Slowly over that year and a half, as Dad slipped further into his affliction; it became increasingly difficult to handle his daily tasks. HE became fearful and decided, on his own, that it was time to go somewhere. We found an assisted living facility, specific to Alzheimers and other dementia, where he could be safe, and happy; and not have to worry about laundry, zapping his meals, and the tideous chores of personal hygiene. He had worked hard all his life for the money he had.....and I saw no reason not to spend it on his happiness. He loved this place....until he started having incontinence problems.......This was the start of the final stage of his Alzheimers disease.

After a year and a half of living safe and happy (not without the normal disease progression problems though)......he was afraid. No not afraid.....he was terrified. Things began happening to him that he could not understand or even fathom. I had to make health decisions for him now.....which I had trouble understanding. Dad went thu the normal aggression stage and came out of it worse off. It caused more heart troubles.....it was discovered he had recently suffered mini stokes in his brain....and fluids had built up in brain ventricals. He had to be placed in a nursing home facility. This was his wishes...he also had a living will that spelled out for me what to do. And I did it with only thoughts of what he wanted me to do.

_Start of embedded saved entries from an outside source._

Lemma dict_get_del k k' d :
  dict_wf d →
  dict_get k' (dict_del k d) = if decide (k' = k) then None else dict_get k' d.
Proof.
  unfold dict_wf, dict_keys.
  induction d as [|[k0 v0] d IH]; simpl; intros Hnd.
  - by case_decide.
  - apply NoDup_cons in Hnd as [Hk0 Hnd].
    destruct (decide (k = k0)) as [->|Hk]; simpl.
    + destruct (decide (k' = k0)) as [->|Hk']; [|done].
      by apply dict_get_None.
    + destruct (decide (k' = k0)) as [->|Hk'].
      * by rewrite decide_False.
      * by apply IH.
Qed.
End PyDictFacts.

(** ** Facts about strings *)

Section StringFacts.
Implicit Types (s x y : str) (c : char).

Lemma lstrip_length s : (length (lstrip s) ≤ length s)%nat.
Proof.
  induction s as [|c s IH]; simpl; [done|].
  destruct (isspace c); simpl; lia.
Qed.

Lemma lstrip_same_length s : length (lstrip s) = length s → lstrip s = s.
Proof.
  destruct s as [|c s]; simpl; [done|].
  destruct (isspace c); [|done].
  pose proof (lstrip_length s). lia.
Qed.

Lemma rstrip_length s : (length (rstrip s) ≤ length s)%nat.
Proof.
  unfold rstrip. rewrite length_rev.
  etrans; [apply lstrip_length|]. by rewrite length_rev.
Qed.

(** A string that [strip] leaves alone is left alone at both ends. *)
Lemma strip_fixed s : strip s = s → lstrip s = s ∧ rstrip s = s.
Proof.
  intros Hs. assert (lstrip s = s) as Hl.
  { apply lstrip_same_length.
    pose proof (lstrip_length s). pose proof (rstrip_length (lstrip s)).
    unfold strip in Hs. rewrite Hs in *. lia. }
  split; [done|]. unfold strip in Hs. by rewrite Hl in Hs.
Qed.

Lemma lstrip_app_l x y : lstrip x ≠ [] → lstrip (x ++ y) = lstrip x ++ y.
Proof.
  induction x as [|c x IH]; simpl; [done|].
  destruct (isspace c); [exact IH | done].
Qed.

Lemma lstrip_fixed_app x c y :
  lstrip x = x → isspace c = false → lstrip (x ++ c :: y) = x ++ c :: y.
Proof.
  intros Hx Hc. destruct x as [|c' x].
  - simpl. by rewrite Hc.
  - rewrite lstrip_app_l; rewrite Hx; done.
Qed.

Our family was lucky, in the fact that Dad did not last long suffering in this very sad, sad, sad stage of the disease. Stage 3 began in May of this year. He lost his battle only six months later...and I lost my Father, my best friend, MY CHILD. All I ever did for him was to try to give him the best care and all the love I could. And I did care for him.....in many, many, many ways. And I did love him to the best of my ability....and you know what? That was the easy part...being his caregiver. Unconditional love! He taught he that. This is what being a caregiver is.